[Data extracted from a collection]

"""

(** The units behind a start code, by induction on the bytes. *)
Lemma units_ind (P : list Z -> list (list Z) -> Prop) :
  (forall s, plain s -> P s [s]) ->
  (forall a b ns, plain a -> P b ns -> P (a ++ [0; 0; 1] ++ b) (stem a :: ns)) ->
  forall s, P s (units ([0; 0; 1] ++ s)).
Proof.
  intros H1 H2 s. remember (length s) as k eqn:Hk. revert s Hk. induction (lt_wf k) as [k _ IH]. intros s ->.
  destruct (first_split s) as [Hp|(a & b & -> & Ha)]; [rewrite units_plain by done; by apply H1|].
  rewrite units_step by done. apply H2; [done|]. apply (IH (length b)); [|done]. rewrite !length_app. cbn. lia.
Qed.

Lemma units_cases buf : units buf = [] \/ exists s, units buf = units ([0; 0; 1] ++ s) /\ zlen s + 3 <= zlen buf.
Proof.
  destruct (first_split buf) as [Hp|(a & b & -> & Ha)]; [left; by apply units_none|]. right. exists b. rewrite units_join.
  rewrite (units_none (stem a)) by (by apply plain_stem). split; [done|]. rewrite !zlen_app. pose proof (zlen_nonneg a). change (zlen [0; 0; 1]) with 3. lia.
Qed.

(** No unit holds a start code, and the units and their codes fit the buffer. *)
Lemma units_are_plain buf : Forall plain (units buf).
Proof.
  destruct (units_cases buf) as [-> |(s & -> & _)]; [constructor|]. apply (units_ind (fun _ ns => Forall plain ns)).
  - intros x Hx. by constructor.
  - intros a b ns Ha Hns. constructor; [by apply plain_stem|done].
Qed.

Definition total (ns : list (list Z)) : Z := foldr (fun n k => zlen n + 3 + k) 0 ns.

Lemma units_total buf : total (units buf) <= zlen buf.
Proof.
  pose proof (zlen_nonneg buf). destruct (units_cases buf) as [-> |(s & -> & Hs)]; [done|]. transitivity (zlen s + 3); [|done]. clear Hs.
  apply (units_ind (fun s ns => total ns <= zlen s + 3)).
  - intros x _. cbn. lia.
  - intros a b ns _ Hb. cbn [total foldr]. fold (total ns). rewrite !zlen_app. change (zlen [0; 0; 1]) with 3.
    assert (zlen (stem a) <= zlen a) by (unfold stem; case_decide; [apply zlen_ztake_le|lia]). lia.
Qed.

(** Units framed with four-byte codes are found again. *)
Lemma units_framed ns : Forall plain ns -> units (concat (map (fun n => [0; 0; 0; 1] ++ n) ns)) = ns.
Proof.
  intros Hns. destruct ns as [|n ns]; [by vm_compute|]. cbn [map concat].
  assert (forall n ns, Forall plain (n :: ns) -> units ([0; 0; 1] ++ n ++ concat (map (fun n => [0; 0; 0; 1] ++ n) ns)) = n :: ns) as Hgo.
  { clear. intros n ns. revert n. induction ns as [|m ns IH]; intros n [Hn Hns]%Forall_cons; cbn [map concat].
    - rewrite app_nil_r. by apply units_plain.
    - assert ([0; 0; 1] ++ n ++ ([0; 0; 0; 1] ++ m) ++ concat (map (fun n => [0; 0; 0; 1] ++ n) ns) =
        (([0; 0; 1] ++ n) ++ [0]) ++ [0; 0; 1] ++ m ++ concat (map (fun n => [0; 0; 0; 1] ++ n) ns)) as -> by (by rewrite <- !app_assoc).
      rewrite units_join, stem_zero, units_plain by done. cbn [app]. f_equal. by apply IH. }
  change (([0; 0; 0; 1] ++ n) ++ concat (map (fun n => [0; 0; 0; 1] ++ n) ns)) with ([0] ++ [0; 0; 1] ++ n ++ concat (map (fun n => [0; 0; 0; 1] ++ n) ns)).
  rewrite units_join, Hgo by done. assert (units (stem [0]) = []) as -> by (by vm_compute). done.
Qed.

(** ** Splicing a unit in *)

Lemma nals_of_length {E} buf codes : forall ns, nals_of (E:=E) buf codes = Ok ns -> length ns = length codes.
Proof.
  induction codes as [|c codes IH]; intros ns; cbn [nals_of]; [by intros [= <-]|].
  intros (n & _ & (t & Ht & [= <-])%rbind_ok)%rbind_ok. cbn. f_equal. by apply IH.
Qed.

Lemma units_length buf : length (units buf) = length (code_ends buf 0).
Proof. pose proof (units_codes buf) as H. apply nals_of_length in H. by rewrite length_map in H. Qed.

Lemma nodup_split (l1 l2 k1 k2 : list Z) d : NoDup (l1 ++ d :: l2) -> l1 ++ d :: l2 = k1 ++ d :: k2 -> l1 = k1.
Proof.
  revert k1. induction l1 as [|x l1 IH]; intros [|y k1] Hn He; cbn in *; [done| | |].
  - injection He as <- ->. apply NoDup_cons in Hn as [Hd _]. destruct Hd. apply elem_of_app. right. constructor.
  - injection He as -> _. apply NoDup_cons in Hn as [Hd _]. destruct Hd. apply elem_of_app. right. constructor.
  - injection He as -> He. f_equal. apply NoDup_cons in Hn as [_ Hn]. by apply IH.
Qed.

(** A trailing zero belongs to the last unit. *)
Lemma units_trailing s : last s = Some 0 -> exists ns m, units ([0; 0; 1] ++ s) = ns ++ [m] /\ last m = Some 0.
Proof.
  apply (units_ind (fun s us => last s = Some 0 -> exists ns m, us = ns ++ [m] /\ last m = Some 0)); clear s.
  - intros s _ Hs. by exists [], s.
  - intros a b us _ IH Hl. rewrite !last_app in Hl. destruct (last b) as [z|] eqn:Hb; [|done]. destruct (IH Hl) as (ns & m & -> & Hm).
    by exists (stem a :: ns), m.
Qed.

Lemma units_stem x : Forall (fun n => last n <> Some 0) (units x) -> units (stem x) = units x.
Proof.
  intros Hns. destruct (stem_cases x) as [(y & -> & ->)|[_ ->]]; [|done]. destruct (first_split (y ++ [0])) as [Hp|(a & b & He & Ha)].
  - rewrite (units_none (y ++ [0])) by done. apply units_none. pose proof (plain_stem _ Hp) as Hs. by rewrite stem_zero in Hs.
  - exfalso. rewrite He, units_join in Hns. apply Forall_app in Hns as [_ Hns].
    assert (last b = Some 0) as Hb.
    { pose proof (last_snoc 0 y) as Hl. rewrite He, !last_app in Hl. by destruct (last b). }
    destruct (units_trailing b Hb) as (ns & m & Hu & Hm). rewrite Hu in Hns. apply Forall_app in Hns as [_ Hns].
    by apply Forall_cons in Hns as [Hns _].
Qed.

(** A unit spliced in where a code starts stands between the units on its two
    sides; the units before it must not end in a zero, which a NAL unit never
    does. *)
Lemma units_splice buf d s pre post : code_end buf d -> plain s -> last s <> Some 0 ->
  units buf = pre ++ post -> length pre = length (code_ends (ztake (d - 3) buf) 0) -> Forall (fun n => last n <> Some 0) pre ->
  let at_ := prefix_start (code_of buf d) in
  0 <= at_ <= zlen buf /\ units (ztake at_ buf ++ [0; 0; 1] ++ s ++ zdrop at_ buf) = pre ++ s :: post.
Proof.
  intros Hd Hs Hls Hu Hpre Hz at_. pose proof (code_end_range _ _ Hd) as Hr. set (a := ztake (d - 3) buf) in *. set (b := zdrop d buf).
  assert (zlen a = d - 3) as Ha by (unfold a; rewrite zlen_ztake; lia).
  pose proof (code_end_split buf d Hd : buf = a ++ [0; 0; 1] ++ b) as Hb. destruct (code_stem a b) as [Hat Hst]. rewrite <- Hb, Ha in Hat, Hst.
  replace (d - 3 + 3) with d in Hat, Hst by lia. fold at_ in Hat, Hst. rewrite Hst.
  assert (exists k, a = stem a ++ k /\ (k = [] \/ k = [0])) as (k & Hk & Hk0).
  { destruct (stem_cases a) as [(y & -> & ->)|[_ ->]]; [by exists [0]; auto|exists []; rewrite app_nil_r; auto]. }
  assert (zdrop at_ buf = k ++ [0; 0; 1] ++ b) as ->.
  { rewrite Hb, Hk at 1. rewrite <- app_assoc, Hat. apply zdrop_app. }
  rewrite Hb, units_join in Hu. apply app_inj_1 in Hu as [Hu1 Hu2]; [|rewrite units_length, stem_ends; done].
  split.
  { rewrite Hat, Hb, !zlen_app, Hk, zlen_app. pose proof (zlen_nonneg (stem a)). pose proof (zlen_nonneg k). pose proof (zlen_nonneg b).
    change (zlen [0; 0; 1]) with 3. rewrite <- Hk. lia. }
  rewrite units_join, units_stem by (by rewrite Hu1). rewrite Hu1. f_equal.
  assert (plain (s ++ k) /\ stem (s ++ k) = s) as [Hsp Hss].
  { destruct Hk0 as [-> | ->]; [rewrite app_nil_r; split; [done|by apply stem_id]|]. split; [|apply stem_zero].
    intros e He. assert (e ∈ code_ends (s ++ [0]) 0) as Hin by (pose proof (zlen_nonneg s); apply elem_of_code_ends; [lia|]; split; [apply code_end_range in He; lia|done]).
    rewrite code_ends_zero in Hin. apply elem_of_code_ends in Hin as [_ Hin]; [|lia]. by apply (Hs e). }
  rewrite (app_assoc s k), units_step by done. by rewrite Hss, Hu2.
Qed.

End NalSplit.

(** * Length-prefixed framing *)
Module NalFraming.
Import MuxTypes AnnexB Nal NalSplit.

(** The errors of [CodecParseError] the conversion returns. *)
Inductive FramingError : Type :=
| InvalidLengthSize (got : Z)
| NalLengthOverflow (nal_len length_size : Z)
| BufferTooSmall (needed have : Z)
| Truncated (needed had : Z).

Definition max_encodable_len (length_size : Z) : res FramingError Z :=
  if length_size =? 1 then Ok 255
  else if length_size =? 2 then Ok u16_max
  else if length_size =? 4 then Ok u32_max
  else Err (InvalidLengthSize length_size).

Definition saturating_u32 (len : Z) : Z := Z.min len u32_max.

Definition length_prefixed_nal_len (nal : list Z) (length_size max_len : Z) : res FramingError Z :=
  if max_len <? zlen nal then Err (NalLengthOverflow (saturating_u32 (zlen nal)) length_size)
  else Ok (length_size + zlen nal).

Fixpoint sum_lens (ns : list (list Z)) (length_size max_len total : Z) : res FramingError Z :=
  match ns with
  | [] => Ok total
  | nal :: ns =>
      let! one := length_prefixed_nal_len nal length_size max_len in
      let! total := chk_u64 (total + one) in
      sum_lens ns length_size max_len total
  end.

Definition annexb_to_length_prefixed_len (annexb : list Z) (length_size : Z) : res FramingError Z :=
  let! max_len := max_encodable_len length_size in
  let! ns := nals annexb in
  sum_lens ns length_size max_len 0.

(** The length field of one NAL; [length_size] is 1, 2 or 4 here. *)
Definition length_field {E} (length_size len : Z) : res E (list Z) :=
  if length_size =? 1 then Ok [as_u8 len]
  else if length_size =? 2 then Ok (be16 (as_u16 len))
  else if length_size =? 4 then Ok (be32 len)
  else Panic.

Fixpoint write_loop (ns : list (list Z)) (length_size max_len written : Z) (out : list Z) : res FramingError (Z * list Z) :=
  match ns with
  | [] => Ok (written, out)
  | nal :: ns =>
      let! one := length_prefixed_nal_len nal length_size max_len in
      let! room := usub (zlen out) written in
      if room <? one then Err (BufferTooSmall (Z.min u64_max (written + one)) (zlen out))
      else
        let end_ := written + one in
        let! field := length_field length_size (as_u32 (zlen nal)) in
        let! out := put out written field in
        let! out := put out (written + length_size) nal in
        write_loop ns length_size max_len end_ out
  end.

Definition write_nals (annexb : list Z) (length_size : Z) (out : list Z) : res FramingError (Z * list Z) :=
  let! max_len := max_encodable_len length_size in
  let! ns := nals annexb in
  write_loop ns length_size max_len 0 out.

Definition annexb_to_length_prefixed (annexb : list Z) (length_size : Z) : res FramingError (list Z) :=
  let! needed := annexb_to_length_prefixed_len annexb length_size in
  let! r := write_nals annexb length_size (zrep needed 0) in
  Ok (snd r).

(** The bytes written and what the caller's buffer holds afterwards. *)
Definition annexb_to_length_prefixed_into (annexb : list Z) (length_size : Z) (out : list Z) : res FramingError (Z * list Z) :=
  let! needed := annexb_to_length_prefixed_len annexb length_size in
  if zlen out <? needed then Err (BufferTooSmall needed (zlen out))
  else
    let! head := slice out 0 needed in
    let! (written, head) := write_nals annexb length_size head in
    Ok (written, head ++ zdrop needed out).

Definition read_length_prefix {E} (prefix : list Z) : res E Z :=
  match prefix with
  | [a] => Ok a
  | [a; b] => Ok (from_be16 a b)
  | [a; b; c; d] => Ok (from_be32 a b c d)
  | _ => Panic
  end.

Fixpoint to_annexb_loop (fuel : nat) (data : list Z) (length_size pos : Z) (out : list Z) : res FramingError (list Z) :=
  match fuel with
  | O => Panic
  | S fuel =>
      if pos <? zlen data then
        let! remaining := usub (zlen data) pos in
        if remaining <? length_size then Err (Truncated (as_u32 length_size) (as_u32 remaining))
        else
          let! prefix := slice data pos (pos + length_size) in
          let! nal_len := read_length_prefix prefix in
          let pos := pos + length_size in
          let! remaining := usub (zlen data) pos in
          if remaining <? nal_len then Err (Truncated (as_u32 nal_len) (as_u32 remaining))
          else
            let! nal := slice data pos (pos + nal_len) in
            to_annexb_loop fuel data length_size (pos + nal_len) (out ++ [0; 0; 0; 1] ++ nal)
      else Ok out
  end.

Definition length_prefixed_to_annexb (data : list Z) (length_size : Z) : res FramingError (list Z) :=
  let! _ := max_encodable_len length_size in
  to_annexb_loop (S (length data)) data length_size 0 [].

Record ParameterSets : Type := { vps : list (list Z); sps : list (list Z); pps : list (list Z) }.

Definition classify_parameter_set (nal : list Z) (codec : VideoCodec) (sets : ParameterSets) : ParameterSets :=
  let add_sps := {| vps := vps sets; sps := sps sets ++ [nal]; pps := pps sets |} in
  let add_pps := {| vps := vps sets; sps := sps sets; pps := pps sets ++ [nal] |} in
  let add_vps := {| vps := vps sets ++ [nal]; sps := sps sets; pps := pps sets |} in
  match codec, nal_unit_type codec nal with
  | VideoH264, Some t => if t =? 7 then add_sps else if t =? 8 then add_pps else sets
  | VideoH265, Some t => if t =? 33 then add_sps else if t =? 34 then add_pps else if t =? 32 then add_vps else sets
  | _, _ => sets
  end.

Definition extract_parameter_sets {E} (annexb : list Z) (codec : VideoCodec) : res E ParameterSets :=
  let sets := {| vps := []; sps := []; pps := [] |} in
  match codec with
  | VideoH266 | MuxTypes.Av1 => Ok sets
  | VideoH264 | VideoH265 =>
      let! ns := nals annexb in
      Ok (foldl (fun sets nal => classify_parameter_set nal codec sets) sets ns)
  end.

(** ** What the conversion does *)

Definition width (length_size max_len : Z) : Prop :=
  (length_size = 1 /\ max_len = 255) \/ (length_size = 2 /\ max_len = u16_max) \/ (length_size = 4 /\ max_len = u32_max).

Lemma max_len_cases ls : (exists max, width ls max /\ max_encodable_len ls = Ok max) \/ max_encodable_len ls = Err (InvalidLengthSize ls).
Proof.
  unfold max_encodable_len, width. repeat ifs; b2p; subst; try (left; eexists; split; [|reflexivity]; tauto). by right.
Qed.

"""

WORK TASK
The lines above from the one containing "- intros x Hx. by constructor." through the one containing "Proof. pose proof" are to be set down exactly, and no others.

OUTPUT OF THE EXERCISE
  - intros x Hx. by constructor.
  - intros a b ns Ha Hns. constructor; [by apply plain_stem|done].
Qed.

Definition total (ns : list (list Z)) : Z := foldr (fun n k => zlen n + 3 + k) 0 ns.

Lemma units_total buf : total (units buf) <= zlen buf.
Proof.
  pose proof (zlen_nonneg buf). destruct (units_cases buf) as [-> |(s & -> & Hs)]; [done|]. transitivity (zlen s + 3); [|done]. clear Hs.
  apply (units_ind (fun s ns => total ns <= zlen s + 3)).
  - intros x _. cbn. lia.
  - intros a b ns _ Hb. cbn [total foldr]. fold (total ns). rewrite !zlen_app. change (zlen [0; 0; 1]) with 3.
    assert (zlen (stem a) <= zlen a) by (unfold stem; case_decide; [apply zlen_ztake_le|lia]). lia.
Qed.

(** Units framed with four-byte codes are found again. *)
Lemma units_framed ns : Forall plain ns -> units (concat (map (fun n => [0; 0; 0; 1] ++ n) ns)) = ns.
Proof.
  intros Hns. destruct ns as [|n ns]; [by vm_compute|]. cbn [map concat].
  assert (forall n ns, Forall plain (n :: ns) -> units ([0; 0; 1] ++ n ++ concat (map (fun n => [0; 0; 0; 1] ++ n) ns)) = n :: ns) as Hgo.
  { clear. intros n ns. revert n. induction ns as [|m ns IH]; intros n [Hn Hns]%Forall_cons; cbn [map concat].
    - rewrite app_nil_r. by apply units_plain.
    - assert ([0; 0; 1] ++ n ++ ([0; 0; 0; 1] ++ m) ++ concat (map (fun n => [0; 0; 0; 1] ++ n) ns) =
        (([0; 0; 1] ++ n) ++ [0]) ++ [0; 0; 1] ++ m ++ concat (map (fun n => [0; 0; 0; 1] ++ n) ns)) as -> by (by rewrite <- !app_assoc).
      rewrite units_join, stem_zero, units_plain by done. cbn [app]. f_equal. by apply IH. }
  change (([0; 0; 0; 1] ++ n) ++ concat (map (fun n => [0; 0; 0; 1] ++ n) ns)) with ([0] ++ [0; 0; 1] ++ n ++ concat (map (fun n => [0; 0; 0; 1] ++ n) ns)).
  rewrite units_join, Hgo by done. assert (units (stem [0]) = []) as -> by (by vm_compute). done.
Qed.

(** ** Splicing a unit in *)

Lemma nals_of_length {E} buf codes : forall ns, nals_of (E:=E) buf codes = Ok ns -> length ns = length codes.
Proof.
  induction codes as [|c codes IH]; intros ns; cbn [nals_of]; [by intros [= <-]|].
  intros (n & _ & (t & Ht & [= <-])%rbind_ok)%rbind_ok. cbn. f_equal. by apply IH.
Qed.

Lemma units_length buf : length (units buf) = length (code_ends buf 0).
Proof. pose proof (units_codes buf) as H. apply nals_of_length in H. by rewrite length_map in H. Qed.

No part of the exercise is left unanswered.